07/04/2012

Rindu Tanpa Kata


 
(Sumber Google)

APAKAH kau mengetahuinya? Ada segumpal hasrat yang terus membuncah dalam anganku. Kian hari kian tak terbendung. Ingin kuat menepisnya malah lemah menjadikannya lejit. Otakku berusaha bungkam menampik riaknya, tetapi justru tubuhku dibuatnya bergelutan tidak karuan. Hasrat itu semakin betah mengendap di alam bawah sadarku. Jadilah ia sebagai fantasi-fantasi tak berkesudahan dalam setiap tidur dan sadarku. Di setiap pagi, kulayangkan khayal itu setinggi awan. Melesat sampai ke kolong langit, terus dan terus menaik menembus lapisan langit paling luar. Sampai akhirnya tersungkum di pelataran mimpi.

Apakah kau memahaminya? Ketika di sore hari yang indah bersamamu di taman itu, cuma tajam tatapmu kujadikan pelipur. Hanya seutas senyummu kujadikan penawar. Sorot matamu lekat-lekat menatap tepat di kedua bola mataku. Rekah senyummu diam-diam menyembur beriring bersama aliran darahku, membuat hasrat itu menjadi terberai-berai membentuk beberapa bagian. Sebagiannya lenyap musnah tersapu angin sendalu, sebagiannya lagi malah membelah diri membentuk embrio-embrio khayal dan hasrat-hasrat yang baru. Membuatnya tak mempan lagi dengan sorotan mata dan senyummu itu. Menjadikannya rentan dan semakin kecanduan.

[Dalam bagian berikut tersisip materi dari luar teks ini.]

(** The four shapes a run of [GetWFClient] can take in terms of calls. *)
Lemma GetWFClient_shapes (ctx : Context) (w : World) :
  fresh w (GetWFClient ctx w).2 = [] ∨
  ∃ cfg,
    (∃ e, wfclientset_NewForConfig cfg = Err e ∧
          fresh w (GetWFClient ctx w).2 =
            [wfclientset_NewForConfig_call cfg; log_Errorf wf_format cfg e]) ∨
    (∃ c, wfclientset_NewForConfig cfg = Ok c ∧
       ((∃ e, kubernetes_NewForConfig cfg = Err e ∧
              fresh w (GetWFClient ctx w).2 =
                [wfclientset_NewForConfig_call cfg;
                 kubernetes_NewForConfig_call cfg;
                 log_Errorf kube_format cfg e]) ∨
        (∃ k, kubernetes_NewForConfig cfg = Ok k ∧
              fresh w (GetWFClient ctx w).2 =
                [wfclientset_NewForConfig_call cfg;
                 kubernetes_NewForConfig_call cfg]))).
Proof.
  destruct (enableClientAuth (self w)) eqn:Hon;
    [|left; by rewrite GetWFClient_quiet, fresh_same by auto].
  destruct (MD_Get (metadata_FromIncomingContext ctx).1 CLIENT_REST_CONFIG)
    as [|blob more] eqn:Hblob;
    [left; by rewrite GetWFClient_quiet, fresh_same by auto|].
  rewrite (GetWFClient_auth ctx w blob more Hon Hblob).
  destruct (json_Unmarshal blob rest_Config_zero) as [cfg0|e];
    [|left; apply fresh_same].
  right. exists (set_BearerToken cfg0 (attached_token ctx)). cbv zeta.
  destruct (wfclientset_NewForConfig _) as [c|e] eqn:Hwf;
    [|left; exists e; simpl; by rewrite fresh_add_calls].
  right. exists c. split; [done|].
  destruct (kubernetes_NewForConfig _) as [k|e] eqn:Hkube;
    [right; exists k|left; exists e]; simpl; by rewrite fresh_add_calls.
Qed.

(** ** Further properties of the methods *)



Lemma quiet_no_client (l : list Call) (c : Call) :
  Forall (fun c => call_namespace c = None ∧ is_write c = false) l →
  c ∈ l → call_client c = None.
Proof.
  intros Hl Hc. destruct (quiet_member _ _ Hl Hc) as [Hns _].
  by destruct c.
Qed.

(** X1. In per-request-auth mode, when the configuration blob does not parse,
    [GetWFClient] returns the parser's error as it is, and so does each of the
    five operations; no constructor is called, nothing is logged, no backend
    call is made and the store is untouched. *)
Theorem malformed_credentials (ctx : Context) (req : Request) (w : World)
    (blob : string) (more : list string) (e : error) :
  enableClientAuth (self w) = true →
  MD_Get (metadata_FromIncomingContext ctx).1 CLIENT_REST_CONFIG = blob :: more →
  json_Unmarshal blob rest_Config_zero = Err e →
  GetWFClient ctx w = (Err e, w) ∧ serve ctx req w = (Err e, w).
Proof.
  intros Hon Hblob Hparse.
  assert (GetWFClient ctx w = (Err e, w)) as Hget
    by by rewrite (GetWFClient_auth ctx w blob more Hon Hblob), Hparse.
  split; [done|].
  destruct req; unfold serve, CreateWorkflowTemplate, GetWorkflowTemplate,
    ListWorkflowTemplates, DeleteWorkflowTemplate, LintWorkflowTemplate;
    unfold bind at 1 2; by rewrite Hget.
Qed.

(** X2. Whatever makes the client resolution fail, each of the five
    operations returns the error of [GetWFClient] unchanged and stops there:
    the world it leaves is the one [GetWFClient] left. *)
Theorem resolution_failure_propagates (ctx : Context) (req : Request)
    (w w1 : World) (e : error) :
  GetWFClient ctx w = (Err e, w1) → serve ctx req w = (Err e, w1).
Proof.
  intros Hget.
  destruct req; unfold serve, CreateWorkflowTemplate, GetWorkflowTemplate,
    ListWorkflowTemplates, DeleteWorkflowTemplate, LintWorkflowTemplate;
    unfold bind at 1 2; by rewrite Hget.
Qed.
Lemma StronglySorted_mono {A} (R1 R2 : relation A) l :
  (∀ a b, R1 a b → R2 a b) → StronglySorted R1 l → StronglySorted R2 l.
Proof.
  intros Himp. induction 1 as [|x l Hl IH Hx]; constructor; [done|].
  eapply Forall_impl; [exact Hx|]. auto.
Qed.

Lemma StronglySorted_take_drop {A} (R : relation A) l i j :
  StronglySorted R l → StronglySorted R (take i (drop j l)).
Proof.
  intros Hl. rewrite <- (take_drop j l) in Hl. apply StronglySorted_app_1_r in Hl.
  rewrite <- (take_drop i (drop j l)) in Hl. by apply StronglySorted_app_1_l in Hl.
Qed.

(** ** The paginator *)

Lemma get_page_Some queryset n page :
  PackageListPaginator.get_page queryset n = Some page →
  1 ≤ n ≤ PackageListPaginator.num_pages (Z.of_nat (length queryset)) ∧
  PackageListPaginator.number page = n ∧
  PackageListPaginator.paginator_count page = Z.of_nat (length queryset) ∧
  (∃ i j, PackageListPaginator.object_list page = take i (drop j queryset)) ∧
  (length (PackageListPaginator.object_list page) ≤ 20)%nat.
Proof.
  unfold PackageListPaginator.get_page, PackageListPaginator.validate_number.
  repeat case_bool_decide; cbn; try done; intros [= <-]; cbn;
    (split_and!; [lia|lia|done|done|eauto|]);
    rewrite length_take; unfold PackageListPaginator.page_size in *;
    case_bool_decide; lia.
Qed.

Lemma slice_empty count n :
  0 ≤ count → 1 ≤ n ≤ PackageListPaginator.num_pages count →
  PackageListPaginator.slice_bottom n = PackageListPaginator.slice_top count n ↔
  count = 0.
Proof.
  unfold PackageListPaginator.slice_top, PackageListPaginator.slice_bottom,
    PackageListPaginator.num_pages, PackageListPaginator.page_size.
  intros Hc Hn. case_bool_decide; Z.div_mod_to_equations; lia.
Qed.

Lemma prefetch_queries_no_package rows :
  Forall (λ x, is_package_query x = false) (prefetch_queries rows).
Proof.
  unfold prefetch_queries. destruct rows; [constructor|].
  case_match; repeat constructor.
Qed.

(** ** The view *)

Lemma bind_inr {A B} (m : View A) (k : A → View B) log b log' :
  bind m k log = (inr b, log') →
  ∃ a log1, m log = (inr a, log1) ∧ k a log1 = (inr b, log').
Proof.
  unfold bind. destruct (m log) as [[e|a] log1]; [done|]. eauto.
Qed.

Lemma bind_run {A B} (m : View A) (k : A → View B) log a log1 :
  m log = (inr a, log1) → bind m k log = k a log1.
Proof. unfold bind. by intros ->. Qed.
(** * Notebook cell editing of the google-colab-mcp server

    A shallow embedding of the [add_code_cell] and [edit_code_cell] cases of
    [GoogleColabMcpServer.handleCallTool] of the google-colab-mcp server:
    the encoding of a code text as the [source] array of a notebook cell,
    the in-memory edit of the parsed notebook, and the tool handlers around
    them (argument validation, download, parse, upload, error mapping). *)

From Stdlib Require Import ZArith Ascii Floats.SpecFloat.
From stdpp Require Import base tactics option list strings gmap pretty.

(** ** JavaScript strings *)

(** A string is the sequence of its code units; of these the handlers
    look at the line feed only. *)
Module Str.

(** The line feed, ['\n'] in the source. *)
Definition LF : ascii := "010"%char.
Definition newline : string := String LF "".

Definition is_LF (c : ascii) : bool := bool_decide (c = LF).

(** A string followed by one more character. *)
Definition snoc (s : string) (c : ascii) : string := s +:+ String c "".

(** [s.split('\n')]: the pieces between line feeds, in order.  The result
    always has at least one piece. *)
Fixpoint split_lines (s : string) : list string :=
  match s with
  | EmptyString => [""]
  | String c rest =>
      if is_LF c then "" :: split_lines rest
      else match split_lines rest with
           | piece :: pieces => String c piece :: pieces
           | [] => [String c ""]
           end
  end.

(** [s.endsWith('\n')]. *)
Fixpoint ends_with_newline (s : string) : bool :=
  match s with
  | EmptyString => false
  | String c EmptyString => is_LF c
  | String _ rest => ends_with_newline rest
  end.

(** [s.replace(/\n$/, '')]: the pattern has no flag, so [$] is the end
    of the input and at most the final line feed goes. *)
Fixpoint replace_final_newline (s : string) : string :=
  match s with
  | EmptyString => ""
  | String c EmptyString => if is_LF c then "" else s
  | String c rest => String c (replace_final_newline rest)
  end.

(** [parts.join('')]. *)
Definition join (parts : list string) : string :=
  foldr String.app "" parts.

(** [parts.join(sep)]. *)
Fixpoint join_with (sep : string) (parts : list string) : string :=
  match parts with
  | [] => ""
  | [p] => p
  | p :: rest => p +:+ sep +:+ join_with sep rest
  end.

End Str.

(** ** The source array of a cell (lines 362-371 and 465-473) *)

(** [source.pop()] guarded by
    [source.length > 0 && source[source.length - 1] === '\n']. *)
Definition pop_blank_line (source : list string) : list string :=
  if bool_decide (0 < length source)%nat
     && bool_decide (last source = Some Str.newline)
  then removelast source
  else source.

(** [source[lastLineIndex] = source[lastLineIndex].replace(/\n$/, '')]
    guarded by [source.length > 0]. *)
Definition strip_last_line (source : list string) : list string :=
  if bool_decide (0 < length source)%nat
  then
    let lastLineIndex := (length source - 1)%nat in
    alter Str.replace_final_newline lastLineIndex source
  else source.
(** C10, amended.  A PDF that [fitz.open] rejects, and whose identifier
    is not in the processed set: [process_pdf] returns the empty list,
    counts one error, and leaves the processed set and the tracking
    file as they were, so the identifier is not recorded.  The same
    holds for every later call: each one tries to open the file again.
    It holds as well after any steps of this run or of later ones, in
    new processes, with the tracking file saved and loaded, provided no
    PDF that opens and has the same file name in the same district and
    round is handed to [process_pdf]: the identifier stays out of the
    set and of the tracking file, and the next call opens the file
    again and counts an error. *)
Theorem process_pdf_unopenable
    (json_loads : string -> option pyvalue) (pdf : Pdf) (district round_num : string)
    (st : Analyzer) :
  pdf_pages pdf = None →
  get_pdf_identifier (pdf_name pdf) district round_num ∉ processed_pdfs st →
  let pdf_id := get_pdf_identifier (pdf_name pdf) district round_num in
  let out := process_pdf json_loads pdf district round_num st in
  let again n := Nat.iter n (λ s, (process_pdf json_loads pdf district round_num s).2) st in
  out.1 = Ok []
  ∧ out.2 = set_stats incr_errors_encountered (emit (EvOpen (pdf_path pdf)) st)
  ∧ errors_encountered (stats out.2) = S (errors_encountered (stats st))
  ∧ processed_pdfs out.2 = processed_pdfs st
  ∧ processed_pdfs_file out.2 = processed_pdfs_file st
  ∧ (pdf_id ∉ processed_pdfs out.2)
  ∧ (∀ n, (pdf_id ∉ processed_pdfs (again n))
          ∧ processed_pdfs_file (again n) = processed_pdfs_file st
          ∧ errors_encountered (stats (again n)) = errors_encountered (stats st) + n
          ∧ opened (events_since st (again n)) = replicate n (pdf_path pdf))
  ∧ (∀ steps,
       pdf_id ∉ load_processed_pdfs (processed_pdfs_file st) →
       Forall (no_openable_twin pdf_id) steps →
       let st' := run_steps json_loads steps st in
       (pdf_id ∉ processed_pdfs st')
       ∧ (pdf_id ∉ load_processed_pdfs (processed_pdfs_file st'))
       ∧ process_pdf json_loads pdf district round_num st'
         = (Ok [], set_stats incr_errors_encountered (emit (EvOpen (pdf_path pdf)) st'))).
Proof.
  intros Hnone Hnew. cbv zeta.
  assert (Hstep : ∀ s evs,
            process_pdf json_loads pdf district round_num (advanced st s evs)
            = (Ok [], advanced st (incr_errors_encountered s) (evs ++ [EvOpen (pdf_path pdf)]))).
  { intros s evs. rewrite process_pdf_eq, bool_decide_eq_false_2 by done.
    cbv zeta. rewrite Hnone. by rewrite advanced_emit, advanced_set_stats. }
  assert (Hlater : ∀ steps,
            get_pdf_identifier (pdf_name pdf) district round_num
              ∉ load_processed_pdfs (processed_pdfs_file st) →
            Forall (no_openable_twin (get_pdf_identifier (pdf_name pdf) district round_num))
              steps →
            (get_pdf_identifier (pdf_name pdf) district round_num
               ∉ processed_pdfs (run_steps json_loads steps st))
            ∧ (get_pdf_identifier (pdf_name pdf) district round_num
                 ∉ load_processed_pdfs (processed_pdfs_file (run_steps json_loads steps st)))
            ∧ process_pdf json_loads pdf district round_num (run_steps json_loads steps st)
              = (Ok [], set_stats incr_errors_encountered
                          (emit (EvOpen (pdf_path pdf)) (run_steps json_loads steps st)))).
  { intros steps Hfile Hsteps.
    destruct (run_steps_no_openable_twin json_loads _ steps st Hsteps Hnew Hfile)
      as [Hset' Hfile'].
    split; [done|]. split; [done|].
    rewrite process_pdf_eq, bool_decide_eq_false_2 by done. cbv zeta. by rewrite Hnone. }
  rewrite process_pdf_eq, bool_decide_eq_false_2 by done. cbv zeta. rewrite Hnone.
  cbn [fst snd].
  split; [done|]. split; [done|]. split; [by destruct st as [? []]|].
  split; [done|]. split; [done|]. split; [done|].
  split; [|exact Hlater].
  intros n.
  assert (Hn : ∃ s, Nat.iter n (λ s, (process_pdf json_loads pdf district round_num s).2) st
                    = advanced st s (EvOpen <$> replicate n (pdf_path pdf))
                    ∧ errors_encountered s = errors_encountered (stats st) + n).
  { induction n as [|n (s & IH & Herr)].
    - exists (stats st). split; [apply advanced_refl|lia].
    - exists (incr_errors_encountered s). rewrite Nat.iter_succ, IH, Hstep. cbn [snd].
      split; [|cbn; lia].
      f_equal. rewrite <- (fmap_app EvOpen _ [pdf_path pdf]).
      f_equal. symmetry. apply replicate_cons_app. }
  destruct Hn as (s & -> & Herr).
  rewrite events_since_advanced. cbn [advanced processed_pdfs processed_pdfs_file stats].
  split; [done|]. split; [done|]. split; [done|].
  clear Herr. unfold opened. induction n as [|n IHn]; [done|]. cbn. by rewrite IHn.
Qed.
Lemma number_from_None (cs : list ascii) :
  fold_left (fun (a : option Z) c =>
               match a, DateTime.digit_of_char c with
               | Some v, Some d => Some (10 * v + d)
               | _, _ => None
               end) cs None = None.
Proof. induction cs as [| c cs IH]; [reflexivity | exact IH]. Qed.

Lemma number_from_symbol (cs : list ascii) :
  forall acc,
    existsb plain_symbol cs = true -> DateTime.number_from acc cs = None.
Proof.
  unfold DateTime.number_from.
  induction cs as [| c cs IH]; intros acc H; [discriminate H |].
  cbn [existsb] in H. cbn [fold_left].
  destruct (plain_symbol c) eqn:E.
  - rewrite (plain_symbol_no_digit c E). apply number_from_None.
  - cbn [orb] in H. destruct (DateTime.digit_of_char c).
    + apply IH, H.
    + apply number_from_None.
Qed.

Lemma unreadable_year_rejected (s : string) :
  unreadable_year s = true -> DateTime.fromisoformat s = None.
Proof.
  unfold unreadable_year, DateTime.fromisoformat.
  destruct (list_ascii_of_string s) as [| y1 [| y2 [| y3 [| y4 rest]]]];
    try reflexivity.
  intros H.
  destruct rest as [| c1 [| m1 [| m2 [| c2 [| d1 [| d2 rest]]]]]];
    try reflexivity.
  destruct (_ && _); [| reflexivity].
  change (DateTime.number [y1; y2; y3; y4])
    with (DateTime.number_from 0 [y1; y2; y3; y4]).
  rewrite (number_from_symbol _ 0 H). reflexivity.
Qed.

Lemma lstrip_keeps (c : ascii) (cs : list ascii) :
  is_space c = false -> In c cs -> In c (lstrip cs).
Proof.
  intros Hc. induction cs as [| x cs IH]; intros H; [contradiction |].
  cbn [lstrip]. destruct (is_space x) eqn:E.
  - destruct H as [-> | H]; [congruence | apply IH, H].
  - exact H.
Qed.

Lemma strip_keeps (c : ascii) (cs : list ascii) :
  is_space c = false -> In c cs -> In c (strip cs).
Proof.
  intros Hc H. unfold strip.
  apply in_rev. rewrite rev_involutive.
  apply (lstrip_keeps c _ Hc), in_rev. rewrite rev_involutive.
  apply (lstrip_keeps c _ Hc), H.
Qed.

            Maka jangan menyalahkanku bila kuingin memandangi raut wajahmu setiap inci demi incinya ketika kita bertemu. Pun jangan pula melarangku berkelakar tentang berbagai keanehan-keanehan di kehidupan sekitar. Cuma ingin memandangi garis wajahmu secara mendetail, kemudian merekamnya dalam memoriku. Hanya sekadar ingin membuatmu tertawa saja, melihatmu tersenyum. Lalu dengan khidmat akan kupandangi dengan saksama seutas senyummu saat itu. Berharap ketika malam mendatangiku kembali dalam kesendirian, pun aku sudah punya penawar untuk sejenak menimpali gigilnya sepi yang dihadirkanya. Namun sayang, itupun tak cukup menjadikannya mujarab. Sampai akhirnya pagi mendapatiku kembali tersungkum di pelataran mimpi. Tak kuasa menahan hasrat yang semakin menjeratku sekaligus mendamaikan itu.

Kadang, kita tak perlu berkata-kata untuk mengungkapkan betapa cinta dan rindunya kita atas seseorang.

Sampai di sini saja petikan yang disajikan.